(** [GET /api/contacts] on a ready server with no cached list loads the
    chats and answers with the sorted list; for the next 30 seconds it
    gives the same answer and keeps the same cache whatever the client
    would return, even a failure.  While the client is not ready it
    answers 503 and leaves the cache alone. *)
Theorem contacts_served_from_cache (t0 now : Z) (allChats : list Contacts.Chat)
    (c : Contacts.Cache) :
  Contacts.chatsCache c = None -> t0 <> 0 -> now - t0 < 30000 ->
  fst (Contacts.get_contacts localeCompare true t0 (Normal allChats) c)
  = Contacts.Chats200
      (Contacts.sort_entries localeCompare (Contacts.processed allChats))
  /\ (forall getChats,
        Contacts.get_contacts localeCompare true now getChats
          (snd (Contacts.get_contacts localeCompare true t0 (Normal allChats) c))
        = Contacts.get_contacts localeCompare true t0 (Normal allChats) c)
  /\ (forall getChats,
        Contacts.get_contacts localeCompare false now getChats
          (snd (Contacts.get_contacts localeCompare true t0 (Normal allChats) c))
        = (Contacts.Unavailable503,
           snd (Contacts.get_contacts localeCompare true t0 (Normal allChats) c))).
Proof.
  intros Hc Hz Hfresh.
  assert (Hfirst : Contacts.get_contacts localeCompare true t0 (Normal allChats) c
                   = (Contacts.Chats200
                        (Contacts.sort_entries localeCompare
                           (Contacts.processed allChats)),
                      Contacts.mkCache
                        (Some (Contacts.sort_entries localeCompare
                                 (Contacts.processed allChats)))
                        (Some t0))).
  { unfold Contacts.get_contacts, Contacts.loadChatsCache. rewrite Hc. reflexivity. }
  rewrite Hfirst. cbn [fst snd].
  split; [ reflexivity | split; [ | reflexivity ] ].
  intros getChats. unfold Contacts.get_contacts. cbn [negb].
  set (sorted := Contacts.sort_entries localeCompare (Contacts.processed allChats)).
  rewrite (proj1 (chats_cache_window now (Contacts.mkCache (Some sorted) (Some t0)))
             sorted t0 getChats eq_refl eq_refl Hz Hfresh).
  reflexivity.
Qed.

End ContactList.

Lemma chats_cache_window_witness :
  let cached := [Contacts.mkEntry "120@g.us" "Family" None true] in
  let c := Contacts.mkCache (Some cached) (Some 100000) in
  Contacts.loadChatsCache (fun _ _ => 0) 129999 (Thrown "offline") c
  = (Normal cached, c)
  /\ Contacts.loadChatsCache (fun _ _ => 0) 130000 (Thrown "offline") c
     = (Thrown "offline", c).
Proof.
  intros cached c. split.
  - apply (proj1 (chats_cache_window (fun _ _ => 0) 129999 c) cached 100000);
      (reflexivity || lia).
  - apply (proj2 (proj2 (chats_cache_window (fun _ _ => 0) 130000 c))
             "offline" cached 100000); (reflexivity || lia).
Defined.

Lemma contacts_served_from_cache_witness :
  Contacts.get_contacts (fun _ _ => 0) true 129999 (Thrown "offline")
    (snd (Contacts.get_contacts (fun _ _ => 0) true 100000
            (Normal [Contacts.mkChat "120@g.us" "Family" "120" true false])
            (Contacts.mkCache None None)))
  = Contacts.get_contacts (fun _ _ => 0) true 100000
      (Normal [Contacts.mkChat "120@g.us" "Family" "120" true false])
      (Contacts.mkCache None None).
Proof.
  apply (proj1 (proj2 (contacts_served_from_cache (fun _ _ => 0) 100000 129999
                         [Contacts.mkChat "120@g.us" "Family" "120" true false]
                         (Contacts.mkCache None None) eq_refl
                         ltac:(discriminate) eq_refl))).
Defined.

________________

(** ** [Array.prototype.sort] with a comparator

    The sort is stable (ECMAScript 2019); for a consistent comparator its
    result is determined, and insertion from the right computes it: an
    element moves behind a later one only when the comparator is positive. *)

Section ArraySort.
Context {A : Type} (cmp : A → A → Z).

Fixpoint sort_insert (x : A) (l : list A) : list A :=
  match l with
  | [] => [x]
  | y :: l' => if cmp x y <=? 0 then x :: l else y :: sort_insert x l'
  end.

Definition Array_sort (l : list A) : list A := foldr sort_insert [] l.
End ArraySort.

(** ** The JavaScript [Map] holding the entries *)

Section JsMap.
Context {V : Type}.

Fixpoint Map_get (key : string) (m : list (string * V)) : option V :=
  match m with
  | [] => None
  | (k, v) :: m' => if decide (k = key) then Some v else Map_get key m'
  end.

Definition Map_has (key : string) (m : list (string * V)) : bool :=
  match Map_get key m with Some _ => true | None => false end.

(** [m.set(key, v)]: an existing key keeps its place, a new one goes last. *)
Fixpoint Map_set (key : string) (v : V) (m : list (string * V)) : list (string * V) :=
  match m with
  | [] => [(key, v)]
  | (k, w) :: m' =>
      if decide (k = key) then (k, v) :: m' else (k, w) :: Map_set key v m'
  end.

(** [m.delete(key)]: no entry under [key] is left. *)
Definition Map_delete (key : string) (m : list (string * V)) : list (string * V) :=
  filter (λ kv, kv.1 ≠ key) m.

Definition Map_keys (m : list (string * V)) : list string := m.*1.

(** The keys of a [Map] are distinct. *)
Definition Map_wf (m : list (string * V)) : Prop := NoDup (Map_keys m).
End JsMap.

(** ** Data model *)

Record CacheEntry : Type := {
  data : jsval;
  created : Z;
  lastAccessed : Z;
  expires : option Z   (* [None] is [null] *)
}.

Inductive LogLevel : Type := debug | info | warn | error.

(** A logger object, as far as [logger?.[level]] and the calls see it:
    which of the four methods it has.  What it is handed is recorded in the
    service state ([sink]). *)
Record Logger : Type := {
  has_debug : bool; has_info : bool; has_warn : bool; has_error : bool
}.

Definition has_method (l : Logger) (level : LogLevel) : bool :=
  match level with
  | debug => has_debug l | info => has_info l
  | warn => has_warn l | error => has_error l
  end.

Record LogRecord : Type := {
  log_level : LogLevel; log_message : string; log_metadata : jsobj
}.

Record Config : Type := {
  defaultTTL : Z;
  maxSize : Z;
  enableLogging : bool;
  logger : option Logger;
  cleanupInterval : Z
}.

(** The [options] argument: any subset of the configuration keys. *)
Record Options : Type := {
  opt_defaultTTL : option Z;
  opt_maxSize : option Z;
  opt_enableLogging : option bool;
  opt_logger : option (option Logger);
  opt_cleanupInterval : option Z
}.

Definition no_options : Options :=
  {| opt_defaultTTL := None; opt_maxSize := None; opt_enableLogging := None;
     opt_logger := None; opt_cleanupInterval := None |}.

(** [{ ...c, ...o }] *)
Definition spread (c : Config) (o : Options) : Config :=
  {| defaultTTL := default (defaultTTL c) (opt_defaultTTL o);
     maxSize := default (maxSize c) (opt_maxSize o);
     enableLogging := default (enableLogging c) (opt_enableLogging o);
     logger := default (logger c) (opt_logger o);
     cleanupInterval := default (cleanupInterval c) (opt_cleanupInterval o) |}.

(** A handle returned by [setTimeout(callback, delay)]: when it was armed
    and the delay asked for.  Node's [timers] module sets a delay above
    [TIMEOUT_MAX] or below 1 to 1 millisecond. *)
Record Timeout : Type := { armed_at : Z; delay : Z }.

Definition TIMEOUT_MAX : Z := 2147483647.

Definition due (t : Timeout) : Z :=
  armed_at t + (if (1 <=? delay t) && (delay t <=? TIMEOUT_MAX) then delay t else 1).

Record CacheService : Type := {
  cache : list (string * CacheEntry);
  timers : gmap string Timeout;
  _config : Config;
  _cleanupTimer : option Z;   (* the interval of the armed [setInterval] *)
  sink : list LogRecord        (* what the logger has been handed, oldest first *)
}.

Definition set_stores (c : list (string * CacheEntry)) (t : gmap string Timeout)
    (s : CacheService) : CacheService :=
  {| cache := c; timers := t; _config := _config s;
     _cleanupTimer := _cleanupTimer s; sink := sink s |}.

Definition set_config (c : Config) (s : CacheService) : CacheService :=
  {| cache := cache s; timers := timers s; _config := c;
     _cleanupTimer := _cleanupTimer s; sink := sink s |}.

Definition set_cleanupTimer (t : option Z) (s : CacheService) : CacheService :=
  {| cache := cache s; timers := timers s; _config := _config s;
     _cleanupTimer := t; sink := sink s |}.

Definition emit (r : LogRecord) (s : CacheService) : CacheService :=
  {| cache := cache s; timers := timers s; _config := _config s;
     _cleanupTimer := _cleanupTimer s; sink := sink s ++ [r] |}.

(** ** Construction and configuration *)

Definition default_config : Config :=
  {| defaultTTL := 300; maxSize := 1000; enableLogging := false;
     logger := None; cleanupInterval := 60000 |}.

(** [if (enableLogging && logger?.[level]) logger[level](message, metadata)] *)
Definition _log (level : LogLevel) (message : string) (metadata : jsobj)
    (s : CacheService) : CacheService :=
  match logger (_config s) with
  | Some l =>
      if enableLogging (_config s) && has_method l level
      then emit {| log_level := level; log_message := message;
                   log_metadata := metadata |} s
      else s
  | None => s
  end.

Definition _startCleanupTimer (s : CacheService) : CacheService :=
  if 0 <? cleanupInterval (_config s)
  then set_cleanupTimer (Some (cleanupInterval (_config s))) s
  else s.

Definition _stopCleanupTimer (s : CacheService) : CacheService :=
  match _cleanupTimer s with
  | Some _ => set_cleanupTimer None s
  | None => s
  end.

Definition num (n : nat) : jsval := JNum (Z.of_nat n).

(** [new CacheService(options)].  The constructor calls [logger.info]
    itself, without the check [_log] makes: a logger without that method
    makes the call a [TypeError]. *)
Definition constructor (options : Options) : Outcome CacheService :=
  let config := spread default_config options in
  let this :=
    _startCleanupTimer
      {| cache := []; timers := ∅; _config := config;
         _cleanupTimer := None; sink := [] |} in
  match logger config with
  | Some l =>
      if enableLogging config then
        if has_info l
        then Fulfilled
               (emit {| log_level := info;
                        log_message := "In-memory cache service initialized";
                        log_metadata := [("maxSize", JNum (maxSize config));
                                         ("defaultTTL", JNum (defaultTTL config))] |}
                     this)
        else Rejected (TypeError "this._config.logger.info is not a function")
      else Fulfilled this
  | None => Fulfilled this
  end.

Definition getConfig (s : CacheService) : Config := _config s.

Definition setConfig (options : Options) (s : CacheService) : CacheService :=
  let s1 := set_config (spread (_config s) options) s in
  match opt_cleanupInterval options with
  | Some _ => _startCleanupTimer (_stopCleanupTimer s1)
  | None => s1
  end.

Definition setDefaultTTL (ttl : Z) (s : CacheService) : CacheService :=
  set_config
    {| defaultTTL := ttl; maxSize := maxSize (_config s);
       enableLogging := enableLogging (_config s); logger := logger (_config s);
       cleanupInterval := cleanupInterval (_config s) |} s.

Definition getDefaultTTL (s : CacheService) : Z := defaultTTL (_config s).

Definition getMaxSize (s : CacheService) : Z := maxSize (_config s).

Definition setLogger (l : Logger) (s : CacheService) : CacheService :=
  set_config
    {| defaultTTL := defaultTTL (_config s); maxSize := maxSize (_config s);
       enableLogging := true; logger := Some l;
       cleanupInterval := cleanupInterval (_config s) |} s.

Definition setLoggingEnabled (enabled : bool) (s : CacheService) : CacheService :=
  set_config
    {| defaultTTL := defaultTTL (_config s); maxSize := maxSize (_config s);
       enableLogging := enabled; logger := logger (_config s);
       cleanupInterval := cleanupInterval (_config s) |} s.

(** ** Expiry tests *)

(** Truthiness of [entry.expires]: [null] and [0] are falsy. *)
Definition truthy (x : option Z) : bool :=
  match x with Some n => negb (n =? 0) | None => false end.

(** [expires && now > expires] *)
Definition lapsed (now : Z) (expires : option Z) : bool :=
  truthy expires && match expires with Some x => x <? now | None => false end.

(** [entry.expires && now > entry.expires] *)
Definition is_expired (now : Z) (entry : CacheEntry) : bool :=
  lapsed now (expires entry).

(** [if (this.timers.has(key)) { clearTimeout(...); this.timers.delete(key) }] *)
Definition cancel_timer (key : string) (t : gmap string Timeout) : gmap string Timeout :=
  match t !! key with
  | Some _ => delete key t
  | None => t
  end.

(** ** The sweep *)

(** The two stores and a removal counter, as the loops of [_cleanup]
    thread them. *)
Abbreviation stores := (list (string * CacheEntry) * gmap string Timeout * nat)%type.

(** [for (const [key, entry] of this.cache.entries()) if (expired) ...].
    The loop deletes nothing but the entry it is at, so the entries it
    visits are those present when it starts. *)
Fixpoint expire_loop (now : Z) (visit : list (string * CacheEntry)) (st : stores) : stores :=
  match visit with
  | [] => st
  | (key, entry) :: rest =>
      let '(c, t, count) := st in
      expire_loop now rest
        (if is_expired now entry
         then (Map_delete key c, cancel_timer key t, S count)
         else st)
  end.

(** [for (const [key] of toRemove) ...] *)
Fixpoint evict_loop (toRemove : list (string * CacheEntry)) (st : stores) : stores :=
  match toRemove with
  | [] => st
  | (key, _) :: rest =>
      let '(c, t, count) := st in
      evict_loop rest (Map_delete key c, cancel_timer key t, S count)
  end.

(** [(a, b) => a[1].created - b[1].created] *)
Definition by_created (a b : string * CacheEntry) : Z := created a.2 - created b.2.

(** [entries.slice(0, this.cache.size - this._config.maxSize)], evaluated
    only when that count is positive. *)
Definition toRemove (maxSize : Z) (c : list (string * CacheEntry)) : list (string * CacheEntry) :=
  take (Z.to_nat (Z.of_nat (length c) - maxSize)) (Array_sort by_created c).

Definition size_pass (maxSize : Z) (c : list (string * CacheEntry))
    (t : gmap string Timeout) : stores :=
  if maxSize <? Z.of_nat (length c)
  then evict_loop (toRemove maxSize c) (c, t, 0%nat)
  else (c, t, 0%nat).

________________

§ Work request
Sift the material for lines that include the word "emit", and copy each one.

§ Answer area
Definition emit (r : LogRecord) (s : CacheService) : CacheService :=
      then emit {| log_level := level; log_message := message;
               (emit {| log_level := info;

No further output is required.